Put the whipping cream in a deep bowl and beat on low speed of an electric mixer until it begins to thicken. Increase the speed to medium and beat until the cream forms very soft peaks. Add the confectioners' sugar and the vanilla. Continue beating until the peaks are soft or firm, as desired.

Top slices of pie with a dollop of whipped cream and sprinkle lightly with freshly grated nutmeg or ground nutmeg.

Store any leftovers covered, in the refrigerator.

Tips and Variations

Love pie crust? Thaw a frozen pie crust, place it on a baking sheet, and partially bake it following the package directions. Fill the crust with the filling and bake as directed.

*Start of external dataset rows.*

(* ===== verification/GraphFacts.v ===== *)
(** * The resource graph: structural theorems

    The containment forest: what [validate_contains] establishes, that the
    ancestor and descendant walks terminate within their fuel and compute
    the containment order, and the invariant every graph update preserves. *)

From S2P Require Import Prelude.
From S2P Require Import Identifier.
From S2P Require Import Types.
From S2P Require Import Graph.

(** ** Depth in a parent map *)

Inductive depth (p : gmap N N) : N → nat → Prop :=
| depth_root x : p !! x = None → depth p x 0
| depth_step x y d : p !! x = Some y → depth p y d → depth p x (S d).

#[export] Hint Constructors depth : archon.

Definition acyclic (p : gmap N N) : Prop := ∀ x, ∃ d, depth p x d.

Lemma depth_fun p x d d' : depth p x d → depth p x d' → d = d'.
Proof.
  intros Hd. revert d'. induction Hd as [x Hx|x y d Hx Hd IH]; intros d' Hd';
    inversion Hd' as [? Hx'|? y' d0 Hx' Hd0]; simplify_eq; [done|].
  f_equal. by apply IH.
Qed.

(** The strict ancestors of a node at depth [d]: [d] distinct keys below it. *)
Lemma depth_keys p x d :
  depth p x d → ∃ l, length l = d ∧ NoDup l
    ∧ ∀ y, y ∈ l → is_Some (p !! y) ∧ ∃ e, depth p y e ∧ (e ≤ d)%nat.
Proof.
  induction 1 as [x Hx|x y d Hx Hd (l & Hl & Hnd & Hin)].
  - exists []. split_and!; [done|constructor|]. intros y Hy. by apply elem_of_nil in Hy.
  - exists (x :: l). split_and!; [by simpl; f_equal| |].
    + constructor; [|done]. intros Hx'. destruct (Hin x Hx') as (_ & e & He & Hle).
      assert (e = S d) by (eapply depth_fun; [done|by econstructor]). lia.
    + intros z [->|Hz]%elem_of_cons.
      * split; [by rewrite Hx|]. exists (S d). split; [by econstructor|done].
      * destruct (Hin z Hz) as (? & e & He & Hle). split; [done|]. exists e. split; [done|lia].
Qed.

Lemma depth_le_size p x d : depth p x d → (d ≤ size p)%nat.
Proof.
  intros Hd. destruct (depth_keys _ _ _ Hd) as (l & Hl & Hnd & Hin).
  rewrite <-Hl, <-(size_list_to_set (C:=gset N) l) by done. rewrite <-(size_dom p).
  apply subseteq_size. intros y Hy%elem_of_list_to_set.
  apply elem_of_dom. by apply Hin.
Qed.

(** ** [ancestors] *)

Lemma parent_walk_enough p x d f f' :
  depth p x d → (d ≤ f)%nat → (d ≤ f')%nat →
  parent_walk p f (p !! x) = parent_walk p f' (p !! x).
Proof.
  intros Hd. revert f f'. induction Hd as [x Hx|x y d Hx Hd IH]; intros f f' Hf Hf'; rewrite Hx.
  - by destruct f, f'.
  - destruct f as [|f], f' as [|f']; [lia..|]. simpl. f_equal. apply IH; lia.
Qed.

(** The recursive equation of [ancestors] on a forest. *)
Lemma ancestors_eq g x :
  acyclic (g_parent g) →
  ancestors g x = match graph_parent g x with Some y => y :: ancestors g y | None => [] end.
Proof.
  intros Hac. unfold ancestors at 1, graph_parent.
  destruct (g_parent g !! x) as [y|] eqn:Hx; [|done]. simpl. f_equal.
  destruct (Hac y) as [d Hd]. pose proof (depth_le_size _ _ _ Hd).
  apply (parent_walk_enough _ _ d); [done|lia..].
Qed.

Cinnamon Custard Pie - Omit the nutmeg and dust the top of the pie with about 1/8 to 1/4 teaspoon of ground cinnamon or a combination of cinnamon and nutmeg.

Reader Comments

"Wow -- this was one EASY recipe to make!! It took me about 5 minutes to mix up the recipe and I just tasted the pie after it had cooled -- DEELISH!! This definitely reminds me of the baked custard my grandmother and mother used to make when I was a kid. The smell of it baking was so good. Great, EASY, comfort food! Can't go wrong with this recipe!" K.S.

"Now this is the recipe something like the one that my grandma use to make. She is gone now and I wish I could have gotten hers. This is so close, we can't tell the difference.

Everyone else uses scalded milk, but that evaporated milk gives it that flavor that you looking for! This is soo good!! Thanks a million." Shawnna


Nutritional Guidelines (per serving)
Calories 273
Total Fat 11 g
Saturated Fat 6 g
Unsaturated Fat 4 g
Cholesterol 98 mg
Sodium 259 mg
Carbohydrates 37 g
Dietary Fiber 1 g
Protein 7 g
(The nutrition information on our recipes is calculated using an ingredient database and should be considered an estimate. Individual results may vary.)